* [WHAT IS BEING ASKED]: Give back exactly the line containing "by exists r." together with all the lines after it, ending at the final line below.

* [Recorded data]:

(** A bit field below bit [n] does not see the bits above. *)
Lemma field_mod x n s b :
  0 <= s -> 0 <= b -> s + b <= n ->
  ((x mod 2 ^ n) / 2 ^ s) mod 2 ^ b = (x / 2 ^ s) mod 2 ^ b.
Proof.
  intros Hs Hb Hn. apply Z.bits_inj'. intros i Hi.
  destruct (Z.lt_ge_cases i b).
  - rewrite !Z.mod_pow2_bits_low by lia. rewrite !Z.div_pow2_bits by lia.
    apply Z.mod_pow2_bits_low. lia.
  - by rewrite !Z.mod_pow2_bits_high by lia.
Qed.

Lemma shiftr_div x n : 0 <= n -> Z.shiftr x n = x / 2 ^ n.
Proof. apply Z.shiftr_div_pow2. Qed.

(** ** Buffers

    A C array of bytes is a list; offsets and lengths are [size_t] values in
    [Z].  [rd] and [wr] are one array access, [blit] is [memcpy] into the
    array, [slice] is [memcpy] out of it. *)

Definition rd {A} (buf : list A) (off : Z) : res A :=
  if off <? 0 then UB
  else match buf !! Z.to_nat off with
       | Some b => Ok b
       | None => UB
       end.

Definition wr {A} (buf : list A) (off : Z) (v : A) : res (list A) :=
  if (off <? 0) || (zlen buf <=? off) then UB
  else Ok (<[Z.to_nat off := v]> buf).

Definition blit {A} (buf : list A) (off : Z) (bs : list A) : res (list A) :=
  if (off <? 0) || (zlen buf <? off + zlen bs) then UB
  else Ok (take (Z.to_nat off) buf ++ bs
             ++ drop (Z.to_nat off + length bs) buf).

Definition slice {A} (buf : list A) (off len : Z) : res (list A) :=
  if (off <? 0) || (len <? 0) || (zlen buf <? off + len) then UB
  else Ok (take (Z.to_nat len) (drop (Z.to_nat off) buf)).

Lemma zlen_nonneg {A} (l : list A) : 0 <= zlen l.
Proof. unfold zlen. lia. Qed.

Lemma zlen_app {A} (l k : list A) : zlen (l ++ k) = zlen l + zlen k.
Proof. unfold zlen. rewrite length_app. lia. Qed.

Lemma zlen_cons {A} (x : A) l : zlen (x :: l) = 1 + zlen l.
Proof. unfold zlen. cbn [length]. lia. Qed.

Lemma rd_ok {A} (buf : list A) off :
  0 <= off < zlen buf -> exists b, rd buf off = Ok b /\ buf !! Z.to_nat off = Some b.
Proof.
  intros H. unfold rd. destruct (Z.ltb_spec off 0); [lia|].
  destruct (lookup_lt_is_Some_2 buf (Z.to_nat off)) as [b Hb]; [width_lia|].
  rewrite Hb. by exists b.
Qed.

Lemma rd_Some {A} (buf : list A) (i : nat) b :
  buf !! i = Some b -> rd buf (Z.of_nat i) = Ok b.
Proof.
  intros H. unfold rd. destruct (Z.ltb_spec (Z.of_nat i) 0); [lia|].
  by rewrite Nat2Z.id, H.
Qed.

Lemma rd_inv {A} (buf : list A) off b :
  rd buf off = Ok b -> 0 <= off < zlen buf /\ buf !! Z.to_nat off = Some b.
Proof.
  unfold rd. destruct (Z.ltb_spec off 0); [done|].
  destruct (buf !! Z.to_nat off) as [b'|] eqn:E; [|done].
  intros [= ->]. split; [|done]. apply lookup_lt_Some in E. width_lia.
Qed.

Lemma rd_no_ub {A} (buf : list A) off :
  0 <= off < zlen buf -> no_ub (rd buf off).
Proof. intros H. destruct (rd_ok buf off H) as (b & -> & _). done. Qed.

(** Reading past a prefix. *)
Lemma rd_app_r {A} (p r : list A) off k :
  off = zlen p + k -> 0 <= k -> rd (p ++ r) off = rd r k.
Proof.
  intros -> Hk. unfold rd, zlen.
  destruct (Z.ltb_spec (Z.of_nat (length p) + k) 0); [lia|].
  destruct (Z.ltb_spec k 0); [lia|].
  rewrite lookup_app_r by lia.
  by replace (Z.to_nat (Z.of_nat (length p) + k) - length p)%nat
    with (Z.to_nat k) by lia.
Qed.

Lemma rd_app_l {A} (p r : list A) k :
  k < zlen p -> rd (p ++ r) k = rd p k.
Proof.
  intros Hk. unfold rd. destruct (Z.ltb_spec k 0); [done|].
  rewrite lookup_app_l by width_lia. done.
Qed.

Lemma slice_app {A} (p m r : list A) off len :
  off = zlen p -> len = zlen m -> slice (p ++ m ++ r) off len = Ok m.
Proof.
  intros -> ->. unfold slice. rewrite !zlen_app.
  pose proof (zlen_nonneg p). pose proof (zlen_nonneg m). pose proof (zlen_nonneg r).
  destruct (Z.ltb_spec (zlen p) 0); [lia|].
  destruct (Z.ltb_spec (zlen m) 0); [lia|].
  destruct (Z.ltb_spec (zlen p + (zlen m + zlen r)) (zlen p + zlen m)); [lia|].
  cbn [orb]. unfold zlen. rewrite !Nat2Z.id.
  by rewrite drop_app_length, take_app_length.
Qed.

Lemma slice_no_ub {A} (buf : list A) off len :
  0 <= off -> 0 <= len -> off + len <= zlen buf ->
  exists m, slice buf off len = Ok m /\ zlen m = len.
Proof.
  intros H1 H2 H3. unfold slice.
  destruct (Z.ltb_spec off 0); [lia|]. destruct (Z.ltb_spec len 0); [lia|].
  destruct (Z.ltb_spec (zlen buf) (off + len)); [lia|].
  eexists. split; [done|]. unfold zlen in *.
  rewrite length_take, length_drop. lia.
Qed.

(** ** Writes fuse

    A run of writes at increasing offsets is one [blit], which turns an encoder
    into the byte string it produces. *)

Lemma blit_ok {A} (buf : list A) off bs :
  0 <= off -> off + zlen bs <= zlen buf ->
  blit buf off bs = Ok (take (Z.to_nat off) buf ++ bs
                          ++ drop (Z.to_nat off + length bs) buf).
Proof.
  intros H1 H2. unfold blit.
  destruct (Z.ltb_spec off 0); [lia|].
  destruct (Z.ltb_spec (zlen buf) (off + zlen bs)); [lia|]. done.
Qed.
Lemma c_string_app s r : Forall (fun c => c <> 0) s -> c_string (s ++ 0 :: r) = s.
Proof.
  induction 1 as [|c s Hc _ IH]; cbn [c_string app]; [done|].
  destruct (Z.eqb_spec c 0); [done|]. by rewrite IH.
Qed.

Lemma skip_while_app test a b :
  Forall (fun c => test c = true) a -> skip_while test (a ++ b) = skip_while test b.
Proof. induction 1 as [|c a Hc _ IH]; cbn; [done|]. by rewrite Hc. Qed.

Lemma skip_while_stop test c s : test c = false -> skip_while test (c :: s) = c :: s.
Proof. intros H. cbn. by rewrite H. Qed.

Lemma take_until_app test a b :
  Forall (fun c => test c = false) a ->
  match b with [] => True | c :: _ => test c = true end ->
  take_until test (a ++ b) = a.
Proof.
  induction 1 as [|c a Hc _ IH]; cbn; intros Hb.
  - destruct b as [|c b]; [done|]. cbn. by rewrite Hb.
  - by rewrite Hc, IH.
Qed.

Lemma strstr_spec s needle :
  strstr s needle = true <-> exists p r, s = p ++ needle ++ r.
Proof.
  assert (Hp : forall n s, is_prefix n s = true <-> exists r, s = n ++ r).
  { induction n as [|x n IH]; intros [|c t]; cbn; try (split; [eauto|done]).
    - split; [done|]. by intros [r Hr].
    - rewrite andb_true_iff, IH, Z.eqb_eq. split.
      + intros [-> [r ->]]. by exists r.
      + intros [r [= -> ->]]. eauto. }
  induction s as [|c s IH]; cbn [strstr]; rewrite orb_true_iff, Hp.
  - split; [|by intros ([|] & r & H); [left; exists r|]].
    intros [[r H]|]; [|done]. by exists [], r.
  - rewrite IH. split.
    + intros [[r H]|(p & r & ->)]; [by exists [], r|by exists (c :: p), r].
    + intros ([|c' p] & r & H); [by left; exists r|].
      injection H as -> ->. right. by exists p, r.
Qed.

* [PROBLEM SOLUTION]:
      + intros [-> [r ->]]. by exists r.
      + intros [r [= -> ->]]. eauto. }
  induction s as [|c s IH]; cbn [strstr]; rewrite orb_true_iff, Hp.
  - split; [|by intros ([|] & r & H); [left; exists r|]].
    intros [[r H]|]; [|done]. by exists [], r.
  - rewrite IH. split.
    + intros [[r H]|(p & r & ->)]; [by exists [], r|by exists (c :: p), r].
    + intros ([|c' p] & r & H); [by left; exists r|].
      injection H as -> ->. right. by exists p, r.
Qed.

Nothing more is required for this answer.